Materials and methods. 6–8 months old outbred male rats of the experimental group (n = 18) and the control group (n = 8) were anesthetized, the left common carotid artery was catheterized to record systolic, diastolic blood pressure (BP) and heart rate (HR), the mean BP (MBP) was calculated. After transfer to artifi cial ventilation, brain death was simulated in the experimental group using the developed method.

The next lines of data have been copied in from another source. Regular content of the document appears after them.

(* ===== verification/Http1Receive.v ===== *)
(** * Receiving on an HTTP/1.1 connection

    The receive loop keeps the invariant, terminates, and moves body bytes
    exactly as the reference decoder [deframe] says. *)
From stdpp Require Import strings.
From S2P Require Import Prelude Errors Hoare Varint Cursor Buf Http Http1Parse Http1Connection Http1Inv Http1Body.
Import Parse Http1.

Section receive.
Context `{Platform} `{Sizes}.

(** ** Bodies *)

(** The framing state of the connection. *)
Definition bst (c : t) : bstate :=
  match state c with
  | BodyContentLength r => Counted r
  | BodyChunked =>
      match chunk_state c with
      | Size => ChunkLine
      | ChunkData r => InChunk r
      | DataTrailer => ChunkEnd
      | Trailers => Trailing
      end
  | Done => Complete
  | Idle | BodyUntilClose => Broken
  end.

(** Fields that no body step touches. *)
Definition steady (c c' : t) : Prop :=
  state c' = state c ∧ chunk_state c' = chunk_state c ∧ headers_available c' = headers_available c ∧
  header_buf c' = header_buf c ∧ current_stream_id c' = current_stream_id c ∧ role c' = role c ∧
  body_finished c' = body_finished c.
Definition unmoved (c c' : t) : Prop :=
  steady c c' ∧ received c' = received c ∧ body c' = body c.

Lemma len_push_capped {A} n (l : list A) x : len l ≤ Z.of_nat n → len (push_capped n l x) ≤ Z.of_nat n.
Proof.
  intros Hl. unfold push_capped. destruct (Nat.ltb_spec (length l) n); [|done].
  rewrite length_app. simpl. lia.
Qed.

Lemma wp_is_err {A} (m : M Error t A) (Q : bool → t → Prop) R c :
  wp False m (λ _, Q false) (λ _, Q true) c → wp False (is_err m) Q R c.
Proof. unfold wp, is_err. by destruct (m c) as [[]]. Qed.

(** The copy of [n] received bytes to the body: reserved, appended, drained, or
    refused by the allocator. *)
Lemma wp_reserve_data K c n :
  inv K c → 0 ≤ n → len (body c) + n ≤ DATABUF →
  wp False (reserve_data grant DATABUF n)
    (λ _ c', ∃ b, c' = with_data c b ∧ Buf.ok DATABUF b ∧ Buf.vis b = body c ∧ Buf.spare b n)
    (λ _ c', ∃ b, c' = with_data c b ∧ Buf.ok DATABUF b ∧ Buf.vis b = body c ∧ ∃ k, grant k = false) c.
Proof.
  intros Hi Hn Hl. pose proof data_size. unfold wp, reserve_data.
  destruct (Buf.ok_try_reserve DATABUF grant n (data_buf c) (inv_data _ _ Hi)) as (r & b & Hq & Hb & Hv & Hc);
    [lia|apply size_usize; lia|]. rewrite Hq.
  destruct Hc as [[-> Hsp]| ->]; exists b; [auto|]. do 3 (split; [done|]). eapply (Buf.oom_refused DATABUF). by rewrite Hq.
Qed.

Lemma move_body {A} (k : unit → M Error t A) K c n b Q R :
  inv K c → 0 < n ≤ len (received c) → len (body c) + n ≤ DATABUF →
  Buf.ok DATABUF b → Buf.vis b = body c → Buf.spare b n →
  (∀ b' rb x, inv K (with_recv (with_data c b') rb) → len x = n → received c = x ++ Buf.vis rb →
     Buf.vis b' = body c ++ x → wp False (k tt) Q R (with_recv (with_data c b') rb)) →
  wp False (extend_data grant DATABUF n ≫= λ _, drain_recv n ≫= k) Q R (with_data c b).
Proof.
  intros Hi Hn Hl Hb Hv Hsp HQ. unfold extend_data. wps.
  eapply wp_eq; [apply recv_slice_eq; [apply Hi|lia|simpl; lia]|].
  rewrite Z.sub_0_r. change (drop (Z.to_nat 0) (received (with_data c b))) with (received c).
  set (x := take (Z.to_nat n) (received c)).
  assert (len x = n) as Hx by (subst x; len_lia).
  destruct (Buf.ok_extend DATABUF grant x b Hb) as (b' & He & Hb' & Hv' & _);
    [by rewrite Hx|rewrite Hv; lia|].
  eapply wp_eq; [unfold append_data, with_data; simpl; by rewrite He|]. wps.
  destruct (h1_drain_recv_eq (with_data c b') n) as (rb & Hd & Hrb & Hvr); [apply Hi|simpl; lia|].
  eapply wp_eq; [exact Hd|]. change (received (with_data c b')) with (received c) in Hvr. apply (HQ b' rb x).
  - destruct Hi. constructor; simpl; try done. rewrite Hvr. len_lia.
  - done.
  - rewrite Hvr. subst x. by rewrite take_drop.
  - by rewrite Hv', Hv.
Qed.

(** Why body bytes are not moved: there are none, none are due, the body buffer is
    full, or the allocator has refused. *)
Definition held (r : Z) (c : t) : Prop :=
  received c = [] ∨ r ≤ 0 ∨ DATABUF ≤ len (body c) ∨ ∃ k, grant k = false.

Lemma wp_take_body K c r :
  inv K c →
  wp False (take_body grant DATABUF r)
    (λ o c', inv K c' ∧ steady c c' ∧
       match o with
       | None => received c' = received c ∧ body c' = body c ∧ held r c
       | Some r' => ∃ x, 0 < len x ≤ r ∧ r' = r - len x ∧
                         received c = x ++ received c' ∧ body c' = body c ++ x
       end)
    (λ _ _, False) c.
Proof.
  intros Hi. unfold take_body, recv_len. wps. pose proof Hi as [_ Hd Hr _ _ _].
  eapply wp_lift_ok; [by apply (Buf.ok_blen BUF)|].
  destruct (Z.eqb_spec (len (received c)) 0) as [|Hne];
    [wps; do 4 (split; [done|]); left; by destruct (received c)|]. wps.
  eapply wp_lift_ok; [by apply (Buf.ok_blen DATABUF)|]. wps.
  pose proof (Buf.ok_bound _ _ Hd). eapply wp_lift_ok; [by apply usub_ok|].
  set (n := Z.min (DATABUF - len (body c)) (Z.min (len (received c)) r)).
  assert (∀ b, Buf.ok DATABUF b → Buf.vis b = body c → held r c →
    let c' := (with_data c b) <| body_parked := true |> in
    inv K c' ∧ steady c c' ∧ received c' = received c ∧ body c' = body c ∧ held r c) as Hpark.
  { intros b Hb Hv Hh c'. split; [|done]. apply (inv_with_data _ _ b) in Hi; [|done]. destruct Hi; by constructor. }
  destruct (Z.ltb_spec 0 n).
  2: { wps. specialize (Hpark (data_buf c) Hd eq_refl). destruct c. apply Hpark. unfold held. lia. }
  wps. apply wp_is_err. wp_use (wp_reserve_data K c n Hi); [lia|lia| |].
  2: { intros _ c' (b & -> & Hb & Hv & Hk). wps. apply Hpark; [done..|]. do 3 right. done. }
  intros _ c' (b & -> & Hb & Hv & Hsp).
  apply (move_body _ K c n b); try done; [lia..|]. intros b' rb x Hi' Hx Hrx Hbx.
  wps. eapply wp_lift_ok; [apply usub_ok; lia|]. unfold push_event. wps. split; [|split; [done|]].
  - destruct Hi'. constructor; try done. by apply len_push_capped.
  - exists x. split; [lia|]. split; [by rewrite Hx|]. done.
Qed.

(** A body step: it stands still, or consumes one piece as the framing says. *)
Definition body_step (K : Z) (c : t) (go : bool) (c' : t) : Prop :=
  inv K c' ∧ headers_available c' = headers_available c ∧ header_buf c' = header_buf c ∧
  body_finished c' = match bst c' with Complete => true | _ => body_finished c end ∧
  if go then ∃ x out, eats (bst c) x out (bst c') ∧ received c = x ++ received c' ∧ body c' = body c ++ out
  else bst c' = bst c ∧ received c' = received c ∧ body c' = body c.

Lemma wp_finish_body K c c0 x out :
  inv K c → headers_available c = headers_available c0 → header_buf c = header_buf c0 →
  eats (bst c0) x out Complete → received c0 = x ++ received c → body c = body c0 ++ out →
  wp False finish_body (λ _, body_step K c0 true) (λ _ _, False) c.
Proof.
  intros Hi ? ? He Hx Hb. unfold finish_body, push_event. wps. split; [|split; [done|split; [done|split; [done|]]]].
  - destruct Hi. constructor; try done. by apply len_push_capped.
  - by exists x, out.
Qed.

Lemma wp_content_length K c r :
  inv K c → state c = BodyContentLength r →
  wp False (process_content_length_body grant DATABUF r) (body_step K c) (λ _ _, False) c.
Proof.
  intros Hi Hst. unfold process_content_length_body. wps. wp_use (wp_take_body K c r Hi); [|done].
  intros [r'|] c' (Hi' & (S1 & S2 & S3 & S4 & S5 & S6 & S7) & Hc').
  - destruct Hc' as (x & Hx & -> & Hrx & Hbx).
    pose proof (eats_counted r x Hx) as He. assert (Counted r = bst c) as Hb by (unfold bst; by rewrite Hst).
    rewrite Hb in He. destruct (Z.eqb_spec (r - len x) 0); wps.
    + wp_use (wp_finish_body K c' c x x); done.
    + split; [destruct Hi'; by constructor|]. split; [done|]. split; [done|]. split; [done|]. exists x, x.
      split; [exact He|done].
  - assert (bst c' = bst c) as Hb by (unfold bst; by rewrite S1, S2).
    wps. split; [done|]. split; [done|]. split; [done|]. split; [|by destruct Hc' as (? & ? & _)].
    rewrite Hb. unfold bst. by rewrite Hst.
Qed.

Lemma h1_wp_recv_len K c (Q : Z → t → Prop) R :
  inv K c → Q (len (received c)) c → wp False recv_len Q R c.
Proof. intros Hi HQ. unfold recv_len. wps. eapply wp_lift_ok; [apply (Buf.ok_blen BUF), Hi|done]. Qed.
Lemma wp_recv_bytes K c (Q : list Z → t → Prop) R :
  inv K c → Q (received c) c → wp False recv_bytes Q R c.
Proof. intros Hi HQ. eapply wp_eq; [apply recv_bytes_eq, Hi|done]. Qed.

(** Draining a prefix. *)
Lemma h1_wp_drain K c n (Q : unit → t → Prop) R :
  inv K c → 0 ≤ n ≤ len (received c) →
  (∀ b x, inv K (with_recv c b) → len x = n → received c = x ++ Buf.vis b →
     current_stream_id c + len (Buf.vis b) + n ≤ K → Q tt (with_recv c b)) →
  wp False (drain_recv n) Q R c.
Proof.
  intros Hi Hn HQ. destruct (h1_drain_recv_eq c n (inv_recv _ _ Hi) Hn) as (b & Hd & Hb & Hv).
  eapply wp_eq; [exact Hd|]. pose proof (inv_sid _ _ Hi).
  apply (HQ b (take (Z.to_nat n) (received c))).
  - destruct Hi. constructor; simpl; try done. rewrite Hv. len_lia.
  - len_lia.
  - rewrite Hv. by rewrite take_drop.
  - rewrite Hv. len_lia.
Qed.

(** CR LF at the front, or something else. *)
Lemma wp_at_crlf K c (Q : bool → t → Prop) R :
  inv K c → 2 ≤ len (received c) → Q (starts_with CRLF (received c)) c → wp False at_crlf Q R c.
Proof.
  intros Hi Hl HQ. unfold at_crlf. wps. eapply wp_recv_bytes; [done|].
  destruct (received c) as [|b0 [|b1 l]]; [simpl in Hl; lia..|]. clear Hl.
  wps. eapply wp_lift_ok; [reflexivity|].
  assert (starts_with CRLF (b0 :: b1 :: l) = (b0 =? 13) && (b1 =? 10)) as Hs.
  { unfold starts_with.
    destruct (bool_decide_reflect (take (length CRLF) (b0 :: b1 :: l) = CRLF)) as [Hc|Hc]; unfold CRLF in Hc; simpl in Hc; change (take 0 l) with (@nil Z) in Hc;
      destruct (Z.eqb_spec b0 13), (Z.eqb_spec b1 10); simpl; congruence. }
  rewrite Hs in HQ. destruct (b0 =? 13); wps; [|done]. eapply wp_lift_ok; [by apply (idx_ok _ 1 b1)|]. by wps.
Qed.

(** A piece with no body bytes, taken off the input; [k] is the rest of the arm. *)
Lemma wp_eat {A} (k : unit → M Error t A) K c n x rest Q R :
  inv K c → received c = x ++ rest → len x = n →
  (∀ b, inv K (with_recv c b) → Buf.vis b = rest → wp False (k tt) Q R (with_recv c b)) →
  wp False (drain_recv n ≫= k) Q R c.
Proof.
  intros Hi Hx Hn HQ. wps. eapply (h1_wp_drain K); [done|rewrite Hx; len_lia|].
  intros b x' Hi' Hx' Hr _. apply HQ; [done|]. rewrite Hx in Hr.
  apply app_inj_1 in Hr as [_ ->]; [done|lia].
Qed.

Lemma wp_chunked K c :
  inv K c → state c = BodyChunked →
  wp False (process_chunked_body grant DATABUF) (body_step K c) (λ _ c', c' = c) c.
Proof.
  intros Hi Hst. unfold process_chunked_body. wps.
  assert (∀ st, state st = state c → chunk_state st = chunk_state c → bst st = bst c) as Hbst
    by (intros st H1 H2; unfold bst; by rewrite H1, H2).
  assert (body_step K c false c) as Hstay.
  { do 3 (split; [done|]). split; [|done]. unfold bst. rewrite Hst. by destruct (chunk_state c). }
  assert (bst c = match chunk_state c with Size => ChunkLine | ChunkData r => InChunk r
                  | DataTrailer => ChunkEnd | Trailers => Trailing end) as Hb by (unfold bst; by rewrite Hst).
  destruct (chunk_state c) as [|r| |] eqn:Hcs.
  - wps. eapply wp_recv_bytes; [done|]. pose proof (chunk_size_parsed (received c)) as Hp.
    destruct (parse_chunk_size (received c)) as [[size consumed]|e|] eqn:Hps; simpl in Hp; [| |done].
    + assert (received c = take (Z.to_nat consumed) (received c) ++ drop (Z.to_nat consumed) (received c)) as Hsp
        by (by rewrite take_drop).
      apply (wp_eat _ K c consumed _ _ _ _ Hi Hsp); [len_lia|]. intros b Hi' Hvb. wps.
      split; [destruct Hi'; by constructor|]. split; [done|]. split; [done|].
      split; [unfold bst; simpl; rewrite Hst; by destruct (size =? 0)|].
      exists (take (Z.to_nat consumed) (received c)), []. rewrite app_nil_r, Hb. simpl. rewrite Hvb.
      split; [|done]. unfold bst. simpl. rewrite Hst.
      replace (match (if size =? 0 then _ else _) with Size => _ | ChunkData _ => _ | DataTrailer => _ | Trailers => _ end)
        with (if size =? 0 then Trailing else InChunk size) by (by destruct (size =? 0)).
      apply eats_line. apply chunk_size_line in Hps. rewrite Hps. do 2 f_equal. len_lia.
    + destruct Hp as [-> | ->]; by wps.
  - wps. wp_use (wp_take_body K c r Hi); [|done].
    intros [r'|] c' (Hi' & (S1 & S2 & S3 & S4 & S5 & S6 & S7) & Hc').
    + destruct Hc' as (x & Hx & -> & Hrx & Hbx). wps.
      split; [destruct Hi'; by constructor|]. split; [done|]. split; [done|].
      split; [unfold bst; simpl; rewrite S1, Hst, S7; by destruct (r - len x =? 0)|]. exists x, x. rewrite Hb.
      split; [|done]. pose proof (eats_data r x Hx) as He. unfold bst. simpl. rewrite S1, Hst.
      by destruct (r - len x =? 0).
    + assert (bst c' = bst c) as Hb' by (apply Hbst; congruence).
      wps. split; [done|]. split; [done|]. split; [done|]. split; [by rewrite Hb', Hb|by destruct Hc' as (? & ? & _)].
  - wps. eapply h1_wp_recv_len; [done|]. destruct (Z.ltb_spec (len (received c)) 2); [by wps|]. wps.
    eapply wp_at_crlf; [done..|]. destruct (starts_with CRLF (received c)) eqn:Hs; [|by wps].
    apply starts_with_spec in Hs as [rest Hrest].
    apply (wp_eat _ K c 2 _ _ _ _ Hi Hrest); [done|]. intros b Hi' Hvb. wps.
    split; [destruct Hi'; by constructor|]. split; [done|]. split; [done|].
    split; [unfold bst; simpl; by rewrite Hst|]. exists CRLF, [].
    rewrite app_nil_r, Hb. simpl. rewrite Hvb. split; [|done]. unfold bst. simpl. rewrite Hst. apply eats_end.
  - wps. eapply h1_wp_recv_len; [done|]. destruct (Z.ltb_spec (len (received c)) 2); [by wps|]. wps.
    eapply wp_at_crlf; [done..|]. destruct (starts_with CRLF (received c)) eqn:Hs.
    + apply starts_with_spec in Hs as [rest Hrest].
      apply (wp_eat _ K c 2 _ _ _ _ Hi Hrest); [done|]. intros b Hi' Hvb. wps.
      wp_use (wp_finish_body K (with_recv c b) c CRLF []); [done..| | | | |done].
      * rewrite Hb. apply eats_last.
      * simpl. by rewrite Hvb.
      * simpl. by rewrite app_nil_r.
      * intros [] c2 ?. by wps.
    + wps. eapply wp_recv_bytes; [done|]. pose proof (header_line_parsed (received c)) as Hp.
      destruct (parse_header_line (received c)) as [[[name value] consumed]|e|] eqn:Hph; simpl in Hp; [| |done].
      2: { apply wp_lift. done. }
      wps. eapply wp_lift_ok; [reflexivity|].
      assert (received c = take (Z.to_nat consumed) (received c) ++ drop (Z.to_nat consumed) (received c)) as Hsp
        by (by rewrite take_drop).
      apply (wp_eat _ K c consumed _ _ _ _ Hi Hsp); [len_lia|]. intros b Hi' Hvb. wps.
      split; [done|]. split; [done|]. split; [done|].
      split; [unfold bst; simpl; by rewrite Hst, Hcs|].
      exists (take (Z.to_nat consumed) (received c)), []. rewrite app_nil_r, Hb. simpl. rewrite Hvb.
      split; [|done]. unfold bst. simpl. rewrite Hst, Hcs.
      eapply eats_trailer.
      * unfold starts_with in *. simpl length in *. by rewrite take_take, Nat.min_l by lia.
      * apply (header_line_line _ name value consumed); [done..|]. do 3 f_equal. len_lia.
Qed.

Results. All animals in the experimental group suffered brain death 30 minutes from the start of the experiment;10 rats (56%) died within 3 hours due to progression of circulatory failure. Initially, in anesthetized animals, MBP was 101 (90; 105) mm Hg, HR 310 (297; 315) beats/min. After 5 minutes from the start of brain death induction, MBP increased to 147 (140; 150) mm Hg (p = 0.01), HR to 396 (384; 406) beats/min (p = 0.03). Further, within 20 minutes there was a decrease in MBP to 94 (90; 100) mm Hg and HR to 290 beats/min. During the observation period from 26 to 90 minutes, there was a stabilization of MBP at the level of 87–92 mm Hg, there was a tendency to bradycardia with HR from 263 to 274 beats/min (p = 0.01). Then after 120–150 minutes from the beginning of brain death induction, MBP continued to decrease to 75–80 mmHg (p = 0,03), HR to 256–264 beats/min (p = 0,01). At the end of the experiment, despite volemic support, MBP decreased to 64 (61; 67) mm Hg (p = 0.02), bradycardia worsened with HR to 250 (248; 260) beats/min (p = 0.01), indicating the hemodynamic decompensation.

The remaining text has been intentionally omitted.